In April 2009, Communities and Local Government issued Circular 3/2009, Costs Awards in Appeals and other Planning Proceedings, which contained updated guidance on the award of costs in England in proceedings under the Planning Acts. For instance, costs awards are now available in respect of planning appeals irrespective of whether the appeal is intended to proceed by means of an inquiry, a hearing or written representations. The basis for a costs award is unreasonable behaviour causing the party applying for costs to incur unnecessary or wasted expense in the appeal process. (An award of costs, therefore, does not necessarily follow the outcome of the appeal.) The behaviour in question may be of a procedural or a substantive nature. The former relates to the process; the latter to the issues arising on the appeal.

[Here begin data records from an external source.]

(* ===== verification/ProgramOutput.v ===== *)
(** What timer.rs and sub_tasks.rs print: the transcripts of their runs. *)
From ITree Require Import ITree.
From S2P Require Import Prelude Bytes Crates CrateModels Results Reactor Io Sqe Libc SockAddr Event ReadWrite Fs Timer Tcp Udp Mutex Task TaskProps TaskLoop Joins Async AsyncProps Output Seen History Recorded Programs ProgramProps Transcript.

Open Scope nat_scope.

Lemma greets_observed {Code Val} l (tr : list (obs (Code:=Code) (Val:=Val))) :
  greets l tr (Ret tt) -> prints tr = l.*2 /\ sleeps tr = l.*1 /\ spawns tr = [].
Proof.
  intros [[_ (ts & Hlen & ->)]|[? _]]; [|done]. revert ts Hlen.
  induction l as [|g l IH]; intros [|t ts] Hlen; try done. injection Hlen as Hlen.
  destruct (IH ts Hlen) as (E1 & E2 & E3). cbn [zip_with concat]. unfold prints, sleeps, spawns in *.
  rewrite !pick_app, E1, E2, E3. done.
Qed.

(** Two tasks spawned by a [main], which print each their lines and spawn nothing. *)
Section two.
Context {S : Type -> Type} `{SlabSpec S} {B : Type} `{RingBuffer B}.
Context {U : Type} `{IoUring U sqe} {L : Type} `{Libc L} `{!Process L} `{!Output L} `{Host} `{NetOrder}.
Context {Code Val : Type} (run_code : Code -> body Code Val Val) (lines : Code -> list string).
Context (Hlines : forall c tr v, halts (run_code c) tr (Ret v) -> prints tr = lines c /\ spawns tr = []).

Lemma two_spawned_output rounds fuel a b (w w1 w2 w' : world S B U L (body Code Val Val) Val) :
  all_tasks (w_exec w) = [] -> spawn_detached run_code a w = Ret w1 -> spawn_detached run_code b w1 = Ret w2 ->
  run (poll_block run_code fuel) rounds fuel w2 = Ret w' ->
  exists ls, out (w_libc w') = out (w_libc w) ++ ls /\ merge (lines a) (lines b) ls.
Proof.
  intros Hno Ha Hb Hm. apply (spawn_detached_effect _ (view:=out)) in Ha as [ch1 Ha], Hb as [ch2 Hb].
  pose proof (effect_trans _ _ _ _ _ _ _ _ Ha Hb) as He.
  destruct (run_explains _ _ _ _ _ _ _ _ Hno He Hm) as (es & Hex & Hh).
  assert (forall e, e ∈ es -> prints (e_trace e) = lines (e_code e) /\ spawns (e_trace e) = []) as Hes.
  { intros e Hin. destruct (Hh e Hin) as [v Hv]. by apply Hlines in Hv. }
  apply (two_tasks_merge run_code lines _ _ _ _ _ a b Hex); [|intros e Hin; by apply Hes].
  rewrite (explains_codes _ _ _ _ _ _ Hex), (none_spawned es) by (intros e Hin; by apply Hes). done.
Qed.
End two.

Section timer.
Context {S : Type -> Type} `{SlabSpec S} {B : Type} `{RingBuffer B}.
Context {U : Type} `{IoUring U sqe} {L : Type} `{Libc L} `{!Process L} `{!Output L} `{Host} `{NetOrder}.
Import TimerExample.
Abbreviation world := (world S B U L (body code unit unit) unit).

Definition upper_lines : list string := ["Hello A!"; "Hello B!"; "Hello C!"]%string.
Definition lower_lines : list string := ["Hello a!"; "Hello b!"; "Hello c!"]%string.
Definition lines_of_code (c : code) : list string := match c with TaskA => upper_lines | Taska => lower_lines end.

Lemma timer_code_lines c tr v : halts (run_code c) tr (Ret v) -> prints tr = lines_of_code c /\ spawns tr = [].
Proof.
  destruct v. intros Hh. destruct c; cbn [run_code] in Hh.
  - apply (halts_eutt _ _ _ _ hello_upper_talks), talk_greets, greets_observed in Hh as (E & _ & Es). by rewrite E.
  - apply (halts_eutt _ _ _ _ hello_lower_talks), talk_greets, greets_observed in Hh as (E & _ & Es). by rewrite E.
Qed.

(** Timer.rs: when [main] returns, both tasks have printed their three
    lines, in order, and nothing else was printed: the output is an
    interleaving of the two, whichever way the timers expire. *)
Theorem timer_output rounds fuel (w w' : world) :
  all_tasks (w_exec w) = [] -> main rounds fuel w = Ret w' ->
  exists ls, out (w_libc w') = out (w_libc w) ++ ls /\ merge upper_lines lower_lines ls.
Proof.
  intros Hno Hm. unfold main in Hm. inv_bind.
  apply (two_spawned_output run_code lines_of_code timer_code_lines _ _ _ _ _ _ _ _ Hno Ha Ha0 Hm).
Qed.
End timer.

Section sub_tasks.
Context {S : Type -> Type} `{SlabSpec S} {B : Type} `{RingBuffer B}.
Context {U : Type} `{IoUring U sqe} {L : Type} `{Libc L} `{!Process L} `{!Output L} `{Host} `{NetOrder}.
Import SubTasks.
Abbreviation world := (world S B U L (body code value value) value).

Definition main_lines : list string := ["Hello A!"; "Hello B!"; "Hello C!"]%string.
Definition task2_lines : list string := ["Hello from other task"; "Bye bye from other task"]%string.

Definition code_lines (c : code) : list string := match c with Main => main_lines | Task2 => task2_lines end.
Definition code_spawns (c : code) : list code := match c with Main => [Task2] | Task2 => [] end.

Lemma sub_code_lines c tr v :
  halts (run_code c) tr (Ret v) -> prints tr = code_lines c /\ spawns tr = code_spawns c.
Proof.
  intros Hh. destruct c; cbn [run_code] in Hh.
  - unfold main_block, sleep_for, println, assert_eq in Hh. inv_halts.
    match goal with Ha : halts (if decide ?P then _ else _) _ _ |- _ => destruct (decide P); inv_halts end. done.
  - unfold task2, sleep_for, println in Hh. inv_halts. done.
Qed.

(** Sub_tasks.rs: when [main] returns, the output is an interleaving of the
    three lines of the main task and the two of the task it spawned; in
    particular the joined value was the one asserted. *)
Theorem sub_tasks_output rounds fuel (w w' : world) v :
  all_tasks (w_exec w) = [] -> main rounds fuel w = Ret (v, w') ->
  exists ls, out (w_libc w') = out (w_libc w) ++ ls /\ merge main_lines task2_lines ls.
Proof.
  intros Hno Hm. unfold main, block_on in Hm. inv_bind. destruct a as [j w1]. inv_bind.
  apply (spawn_effect run_code (view:=out)) in Ha as He.
  destruct (run_explains _ _ _ _ _ _ _ _ Hno He Ha0) as (es & Hex & Hh).
  assert (out (w_libc w') = out (w_libc a)) as ->.
  { unfold join in Hm. inv_bind. destruct a0 as [u w2]. inv_bind. apply recv_unwrap_inv in Ha1 as (c & _ & _ & ->).
    apply (joiner_drop_effect run_code (view:=out)) in Ha2 as [Eo _ _]. by rewrite app_nil_r in Eo. }
  assert (forall e, e ∈ es -> prints (e_trace e) = code_lines (e_code e) /\
    spawns (e_trace e) = code_spawns (e_code e)) as Hes.
  { intros e Hin. destruct (Hh e Hin) as [u Hu]. by apply sub_code_lines in Hu. }
  apply (two_tasks_merge run_code code_lines _ _ _ _ _ Main Task2 Hex); [|intros e Hin; by apply Hes].
  apply (explains_root _ code_spawns _ _ _ _ _ _ Hex); [by intros []|]. intros e Hin. by apply Hes.
Qed.
End sub_tasks.
(* ===== verification/Threads.v ===== *)
(** Several threads of one process: src/src/task.rs and src/src/reactor/mod.rs.

    [EXEC] and [REACTOR] are thread-locals: every thread has tables, tasks and
    a ring of its own, a [world], and shares the system with the others.  A thread runs
    synchronous code, calls of the crate's interface, until it enters the
    executor's loop; then it takes a task, polls it, and goes on with the loop.  The
    steps of the threads are interleaved in any order: a step is one call, one poll of a
    future of the library, or the start or the end of the poll of a task. *)
From ITree Require Import ITree.
From S2P Require Import Prelude Bytes Crates CrateModels Results Reactor Io Sqe Libc SockAddr Event ReadWrite Fs Timer Tcp Udp Mutex Task TaskProps TaskLoop Joins Async AsyncProps Output Seen History Recorded.

Open Scope nat_scope.

(** ** The events of a thread, and of its tasks *)
Section events.
Context {A : Type}.
Abbreviation plog := (list (nat * (option nat * A))).
Implicit Types (h : plog).

(** The events of the tasks of thread [i], and of its synchronous code *)
Definition tasks_of (i : nat) h : list (nat * A) :=
  proj i h ≫= fun x => match x.1 with Some ch => [(ch, x.2)] | None => [] end.
Definition sync_of (i : nat) h : list A := proj None (proj i h).

(** Each event with who has done it. *)
Definition named h : list (nat * option nat * A) := (fun x => (x.1, x.2.1, x.2.2)) <$> h.

Lemma tasks_of_app i h1 h2 : tasks_of i (h1 ++ h2) = tasks_of i h1 ++ tasks_of i h2.
Proof. unfold tasks_of. by rewrite proj_app, bind_app. Qed.

Lemma sync_of_app i h1 h2 : sync_of i (h1 ++ h2) = sync_of i h1 ++ sync_of i h2.
Proof. unfold sync_of. by rewrite !proj_app. Qed.

Definition by_tasks (i : nat) (l : list (nat * A)) : plog := (fun x => (i, (Some x.1, x.2))) <$> l.

Lemma by_tasks_tags i l : by_tasks i l = pair i <$> ((fun x => (Some x.1, x.2)) <$> l).
Proof. unfold by_tasks. by rewrite <- list_fmap_compose. Qed.

Lemma tasks_of_round i l : tasks_of i (by_tasks i l) = l.
Proof.
  unfold tasks_of. rewrite by_tasks_tags, proj_own. induction l as [|[ch x] l IH]; [done|].
  rewrite fmap_cons. cbn. f_equal. exact IH.
Qed.

Lemma sync_of_round i l : sync_of i (by_tasks i l) = [].
Proof.
  unfold sync_of. rewrite by_tasks_tags, proj_own. apply proj_none, Forall_forall.
  by intros x (y & -> & _)%list_elem_of_fmap.
Qed.

Lemma proj_round_other i j l : i <> j -> proj j (by_tasks i l) = [].
Proof. intros Hne. rewrite by_tasks_tags. by apply proj_other. Qed.

Lemma events_round i l : (by_tasks i l).*2.*2 = l.*2.
Proof. unfold by_tasks. rewrite <- !list_fmap_compose. by apply list_fmap_ext. Qed.

Lemma named_app h1 h2 : named (h1 ++ h2) = named h1 ++ named h2.
Proof. apply fmap_app. Qed.

Lemma named_snd h : (named h).*2 = h.*2.*2.
Proof. unfold named. rewrite <- !list_fmap_compose. by apply list_fmap_ext. Qed.

Lemma proj_named i (c : option nat) h : proj (i, c) (named h) = proj c (proj i h).
Proof.
  induction h as [|[j [d x]] h IH]; [done|]. unfold named. rewrite fmap_cons. fold (named h). rewrite !proj_cons. cbn [fst snd].
  destruct (decide (j = i)) as [->|Hne].
  - cbn [app]. rewrite proj_cons. cbn [fst snd]. rewrite IH.
    destruct (decide (d = c)) as [->|Hd]; [by rewrite decide_True|by rewrite decide_False by congruence].
  - by rewrite decide_False by congruence.
Qed.

Lemma proj_tasks ch (l : list (option nat * A)) :
  proj ch (l ≫= fun x => match x.1 with Some c => [(c, x.2)] | None => [] end) = proj (Some ch) l.
Proof.
  induction l as [|[[c|] x] l IH]; [done|..]; rewrite bind_cons, proj_app, IH, (proj_cons (Some ch)); cbn [fst snd]; [|done].
  f_equal. rewrite proj_cons. cbn [fst snd]. destruct (decide (c = ch)) as [->|Hne].
  - by rewrite decide_True.
  - by rewrite decide_False by congruence.
Qed.

Lemma proj_tasks_of i ch h : proj ch (tasks_of i h) = proj (Some ch) (proj i h).
Proof. apply proj_tasks. Qed.

Lemma tasks_of_one i j c x :
  tasks_of i [(j, (c, x))] = if decide (j = i) then match c with Some ch => [(ch, x)] | None => [] end else [].
Proof. unfold tasks_of. rewrite proj_cons. cbn [fst snd]. case_decide; [|done]. by destruct c. Qed.

(** A prefix of the events of the tasks of a thread is what a prefix of the history shows of them. *)
Lemma tasks_of_split i h l1 l2 :
  tasks_of i h = l1 ++ l2 -> exists h1 h2, h = h1 ++ h2 /\ tasks_of i h1 = l1.
Proof.
  revert l1. induction h as [|[j [c x]] h IH]; intros l1 E.
  { destruct l1; [|done]. by exists [], []. }
  change ((j, (c, x)) :: h) with ([(j, (c, x))] ++ h) in E. rewrite tasks_of_app in E.
  destruct l1 as [|y l1]; [by exists [], ((j, (c, x)) :: h)|].
  assert ((tasks_of i [(j, (c, x))] = [] /\ tasks_of i h = (y :: l1) ++ l2) \/ (tasks_of i [(j, (c, x))] = [y] /\ tasks_of i h = l1 ++ l2)) as Hc.
  { revert E. rewrite tasks_of_one. case_decide; [|by left]. destruct c as [c|]; [|by left]. cbn. intros [= <- E]. by right. }
  destruct Hc as [[E1 E2]|[E1 E2]]; destruct (IH _ E2) as (h1 & h2 & -> & Eh);
    exists ((j, (c, x)) :: h1), h2; (split; [done|]); change ((j, (c, x)) :: h1) with ([(j, (c, x))] ++ h1);
    by rewrite tasks_of_app, E1, Eh.
Qed.
End events.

Part B of the circular focuses on the most common types of case eligible for costs awards, with examples to illustrate circumstances in which an award is most likely to be made. In terms of awards against appellants where the unreasonable behaviour alleged is substantive, unreasonable pursuit of the appeal is common. This may occur, for example, where the proposal is clearly contrary to or flies in the face of national planning policy and no or very limited other material circumstances are advanced with supporting evidence. The appellant is also warned against commissioning substantial new evidence that was not made available at the time the planning application was made.


In a recent planning appeal (APP/G2245/A/09/2108624) that was dealt with by means of a hearing, the local planning authority successfully applied for costs, relying particularly on the guidance set out part B of the circular. The appellant had applied unsuccessfully to the authority for planning permission to erect 48 houses on a site within the green belt. There was no dispute between the parties that the proposal amounted to inappropriate development for the purposes of PPG 2: Green belts. The main issue was whether very special circumstances justified the development. The inspector concluded that no special circumstances outweighing the totality of the harm to the green belt had been clearly identified, and dismissed the appeal.


In applying for costs, the authority argued that the appellant had acted unreasonably in pursuing an appeal that had no reasonable prospect of success and also in introducing new evidence at a late stage in the appeal process. The inspector accepted those arguments, acknowledging specifically that this was a case where the proposal clearly flew in the face of national policy. He awarded the authority its costs.